The hackers managed to post on the targeted web pages an intimidating message addressed to Ukrainians and written in three languages: Ukrainian, Russian and Polish: “Ukrainians! All your personal data has been posted on the network. Be afraid and expect the worst. All data on the computer is destroyed and cannot be recovered. All the information about you has been made public (…) This is for your past, present and future”, stated the text, accompanied by various threatening symbols, including a crossed out Ukrainian flag, and which raised a series of historical grievances between Poland and Ukraine.
The Ukrainian state security service (SBU) speaks of “provocative messages” and has assured that it has information that the Russian special services are preparing actions to later blame Kiev, even in neighboring Moldova, where Russia has had troops in for decades. the separatist region of Transnistria in the form of “peacekeepers”. The attack has brought down dozens of websites and lasted several hours, although the Ukrainian government assures that there has been no security hole that would expose data of its citizens, despite the fact that some of the attacked sites, such as the platform of public services Diia, which collects vaccination certificates, store sensitive information.
The high representative of foreign policy of the European Union, Josep Borrell, has expressed his “strongest condemnation” of the cyber attack. “Sadly, we knew this could happen.

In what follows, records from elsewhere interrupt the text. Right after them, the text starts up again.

Lemma tlsf_claims_apart_witness :
  reach tdemo2 tclaims2 /\ (4160 + 1056 <= 5248 - 32 \/ 5248 + 3040 <= 4160 - 32).
Proof.
  split; [exact tdemo2_reach|].
  pose proof (tlsf_claims_apart tdemo2 tclaims2 4160 1056 (TAlloc false) 5248 3040 (TAlloc false)
    tdemo2_reach eq_refl eq_refl ltac:(lia)) as (_ & _ & _ & _ & H & _). exact H.
Defined.

(** A temporal request is answered with a temporal claim: a fresh one, or the
    one its size class already shares; and until that claim is returned every
    further request of the same class gets the same chunk. A shared chunk may
    be shorter than the request by less than a sixteenth of its block. *)
Theorem tlsf_temporal_shares s L n :
  reach s L -> request n ->
  let m := adjusted_block_size n in
  let '(c, s') := temporal_allocate s n in
  (c = null_chunk /\ s' = s /\ no_room s L m) \/
  (reach s' (<[ptr c := (len c, TAlloc true)]> L) /\
   ((n + 32 <= len c /\ fresh_claim s L (ptr c) (len c) s') \/
    (L !! ptr c = Some (len c, TAlloc true) /\ m < (len c + 32) + (len c + 32) / 16 + 1)) /\
   forall n', request n' -> class_for (adjusted_block_size n') = class_for m ->
     (temporal_allocate s' n').1 = c).
Proof.
  intros Hr Hn m. destruct (reach_wf s L Hr) as (B & HW & HR). pose proof (w_inv _ _ HW) as HI.
  pose proof (reach_step _ _ _ _ Hr (ts_temporal s L n Hn)) as Hr'.
  destruct (adjusted_block_size_spec n Hn) as (_ & Hb & Hm). fold m in Hb, Hm.
  assert (Hagain : forall s1 B1 a z r, wf s1 B1 -> B1 !! a = Some (z, TAlloc true) -> 0 <= r < 2 ->
    slot s1 (class_for m) r = a -> forall n', request n' -> class_for (adjusted_block_size n') = class_for m ->
    (temporal_allocate s1 n').1 = Chunk (a + 32) (z - 32)).
  { intros s1 B1 a z r HW1 Ha Hr1 Hs n' Hn' Ec.
    destruct (tlsf_blk_range (w_inv _ _ HW1) _ _ _ Ha) as (_ & _ & _ & _ & _ & _ & Ha0 & _).
    destruct (temporal_shared s1 B1 n' r HW1 Hn' Hr1) as (v & _ & E); rewrite Ec in *; [lia|].
    rewrite Hs, (i_size _ _ (w_inv _ _ HW1) _ _ _ Ha) in E. by rewrite E. }
  destruct (temporal_spec s B n HW Hn) as [(a & z & r & v & E & Ha & Hr1 & Hs & Hv & Hsz)|
    [(a & z & s1 & s' & B' & r & E & HS & HW' & Hz & Hr1 & Hs & Em & _)|[E Hno]]];
    rewrite E in *; cbn [fst snd ptr len] in Hr' |- *.
  - right. pose proof (refines_at B L a z _ HR Ha eq_refl) as HL.
    rewrite (insert_id L _ _ HL). unfold claim in Hr'. cbn [ptr len] in Hr'.
    rewrite (insert_id L _ _ HL) in Hr'. split_and!; [by destruct (_ =? 0)| |].
    + right. split; [done|]. replace (z - 32 + 32) with z by lia. exact Hsz.
    + by apply (Hagain _ B a z r); [apply tlsf_wf_set_rotor|..].
  - right. fold m in Hz. pose proof (sv_blk _ _ _ _ _ _ _ HS) as Hblk.
    destruct (tlsf_blk_range (sv_inv _ _ _ _ _ _ _ HS) _ _ _ Hblk) as (_ & _ & _ & _ & _ & _ & Ha & _).
    unfold claim in Hr'. cbn [ptr len] in Hr'. destruct (Z.eqb_spec (a + 32) 0); [lia|].
    split_and!; [done| |by apply (Hagain _ B' a z r)].
    left. split; [lia|]. destruct (tlsf_served_fresh s B L s1 B' a z _ HW HR HS eq_refl) as (? & ? & ? & ? & ? & Hmem).
    split_and!; try done. intros q n' k c Hq Hc. rewrite Em. by apply (Hmem q n' k).
  - left. split_and!; try done. by eapply tlsf_exhausted_no_room.
Qed.
Lemma sstep_inv s s' : sstep N s s' -> inv s -> few s -> inv s'.
Proof using HN Hn.
  intros Hs HI Hf. destruct Hs as [i p sz Hi|i pc fail q pc' Hi E|q pc' E|r Ec].
  - apply inv_local; try done. intros pc Hpc. destruct Hi as [Hi|[r Hi]]; [congruence|].
    rewrite Hi in Hpc. by injection Hpc as <-.
  - by eapply push_step_inv.
  - by apply pop_step_inv.
  - apply inv_consumer; [done|unfold low; by rewrite Ec|done].
Qed.

Lemma reachable_inv s : reachable N s -> few s -> inv s.
Proof using HN Hn.
  intros Hr. apply (rtc_ind_r (R := sstep N) (fun s => few s -> inv s) (start N)); [| |exact Hr]; clear s Hr.
  - intros _. by apply inv_start.
  - intros s s' _ Hs IH Hf. apply (sstep_inv s); try done; [apply IH|]; by eapply sstep_few.
Qed.

(** ** Properties *)

(** No producer is between its compare-and-swap and its publication. *)
Definition settled (s : sys) : Prop := forall i pc, prods s !! i = Some pc -> owns pc = None.

Lemma empty_at_look s :
  inv s -> few s -> cons s = CLook -> settled s -> (pop_step N (sq s) CLook).2 = CRet None ->
  deq s = enq s.
Proof using HN Hn.
  intros HI Hf Ec Hset Hp. destruct (seq_small s HI Hf) as (Hh & Hb & _).
  assert (El : low s = head (sq s)) by (unfold low; by rewrite Ec).
  rewrite (v_deq _ _ HI), take_ge; [done|].
  destruct (Z.le_gt_cases (tail (sq s)) (head (sq s))) as [|Hlt].
  { pose proof (v_tail _ _ HI). pose proof (v_head _ _ HI). lia. }
  exfalso. destruct (v_used _ _ HI (head (sq s)) ltac:(lia)) as [(_ & i & pc & x & Hi & Hx)|[E _]].
  { by rewrite (Hset i pc Hi) in Hx. }
  cbn [pop_step] in Hp. rewrite E, u64_small, s64_small, Z.sub_diag in Hp by lia. done.
Qed.

(** C34. Blocks leave the queue in the order of the pushes, each once and none made
    up; at most [N] are in the ring; and a pop that finds nothing while no push
    is under way has seen every push. *)
Theorem mpsc_fifo s :
  reachable N s -> few s ->
  deq s = take (length (deq s)) (enq s) /\
  Z.of_nat (length (enq s)) - Z.of_nat (length (deq s)) <= N + 1 /\
  (cons s = CLook -> settled s -> (pop_step N (sq s) CLook).2 = CRet None -> deq s = enq s).
Proof using HN Hn.
  intros Hr Hf. pose proof (reachable_inv s Hr Hf) as HI. split; [apply HI|]. split.
  - pose proof (v_tail _ _ HI). pose proof (v_head _ _ HI). pose proof (v_gap _ _ HI).
    assert (low s <= head (sq s) + 1); [|lia]. unfold low. pose proof (v_cons _ _ HI) as Hc.
    unfold consumer_ok in Hc. destruct (cons s); lia.
  - by apply empty_at_look.
Qed.

(** A push is refused only when, at the moment it looks, the ring holds [N]
    blocks that have not been popped. *)
Theorem mpsc_full s i p sz t fail :
  reachable N s -> few s -> prods s !! i = Some (PSeq p sz t) ->
  (push_step N fail (sq s) (PSeq p sz t)).2 = PRet false ->
  N <= Z.of_nat (length (enq s)) - Z.of_nat (length (deq s)).
Proof using HN Hn.
  intros Hr Hf Hi. pose proof (reachable_inv s Hr Hf) as HI. pose proof (v_prod _ _ HI i _ Hi) as Hok. cbn in Hok.
  destruct (seq_reading s t HI Hf Hok) as [_ H2]. revert H2. cbn [push_step].
  set (d := s64 _ - s64 _). destruct (Z.eqb_spec d 0); [done|]. destruct (Z.ltb_spec d 0); [|done].
  intros H2 _. specialize (H2 ltac:(lia)).
  pose proof (v_tail _ _ HI). pose proof (v_head _ _ HI). pose proof (v_gap _ _ HI). lia.
Qed.

(** *** Draining *)

Lemma pop_run s x :
  inv s -> few s -> cons s = CLook -> settled s -> enq s !! length (deq s) = Some x ->
  exists q', pop N (sq s) = (Some x, q') /\ inv (Sys q' (prods s) CLook (enq s) (deq s ++ [x])).
Proof using HN Hn.
  intros HI Hf Ec Hset Hx. destruct (seq_small s HI Hf) as (Hh & Hb & _).
  pose proof (v_tail _ _ HI) as Ht. pose proof (v_head _ _ HI) as Hhd.
  pose proof (lookup_lt_Some _ _ _ Hx) as Hlt. set (h := head (sq s)) in *.
  assert (E1 : pop_step N (sq s) CLook = (sq s, CCopy h)).
  { destruct (v_used _ _ HI h) as [(_ & i & pc & y & Hi & Hy)|[E _]].
    - unfold low. rewrite Ec. fold h. lia.
    - by rewrite (Hset i pc Hi) in Hy.
    - cbn [pop_step]. fold h. by rewrite E, u64_small, s64_small, Z.sub_diag by lia. }
  pose proof (pop_step_inv s _ _ HI Hf ltac:(by rewrite Ec)) as HI1. rewrite Ec in HI1. cbn [popped] in HI1.
  rewrite app_nil_r in HI1. set (s1 := Sys (sq s) (prods s) (CCopy h) (enq s) (deq s)) in *.
  pose proof (pop_step_inv s1 _ _ HI1 Hf eq_refl) as HI2. cbn [s1 cons sq popped deq enq prods] in HI2.
  rewrite app_nil_r in HI2. set (y := (rd (ptrs (sq s)) (cl h), rd (sizes (sq s)) (cl h))) in *.
  set (s2 := Sys (sq s) (prods s) (CRel h y) (enq s) (deq s)) in *.
  assert (Ey : y = x).
  { destruct (v_cons _ _ HI2) as (_ & _ & _ & Hy). cbn in Hy. replace (Z.to_nat h) with (length (deq s)) in Hy by lia.
    congruence. }
  pose proof (pop_step_inv s2 _ _ HI2 Hf eq_refl) as HI3. cbn [s2 cons sq popped deq enq prods] in HI3.
  rewrite app_nil_r in HI3. set (q3 := set_seqs _ _) in *. set (s3 := Sys q3 _ _ _ _) in *.
  pose proof (pop_step_inv s3 _ _ HI3 Hf eq_refl) as HI4. cbn [s3 cons sq popped deq enq prods] in HI4.
  exists (set_head q3 (u64 (h + 1))). split.
  - unfold pop. rewrite E1. cbn. by rewrite <- Ey.
  - rewrite <- Ey. by apply (inv_consumer _ CLook) in HI4.
Qed.

Lemma pop_empty s :
  inv s -> few s -> cons s = CLook -> (length (enq s) <= length (deq s))%nat -> pop N (sq s) = (None, sq s).
Proof using HN Hn.
  intros HI Hf Ec Hle. destruct (seq_small s HI Hf) as (Hh & Hb & _). pose proof N_range.
  pose proof (v_tail _ _ HI). pose proof (v_head _ _ HI). unfold pop. cbn [pop_step].
  rewrite (v_free _ _ HI (head (sq s))) by (unfold low; rewrite Ec; lia).
  rewrite (s64_small (head (sq s))), u64_small, s64_small by lia.
  by destruct (Z.eqb_spec (head (sq s) - (head (sq s) + 1)) 0); [lia|].
Qed.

Of course I can’t point the finger at anyone because I have no evidence, but we can imagine”, he said upon arriving at a meeting in Brest (France) with the EU foreign ministers.
Ukraine has suffered a series of cyberattacks since 2014, which, in previous episodes, managed to cut off electricity or disable supermarket checkouts, and forced the government to adopt additional security measures around the national currency, the hryvnia, after that the computer systems of the banks collapsed. The Kiev authorities believe that these attacks are part of what they define as a “hybrid war” by Russia against Ukraine.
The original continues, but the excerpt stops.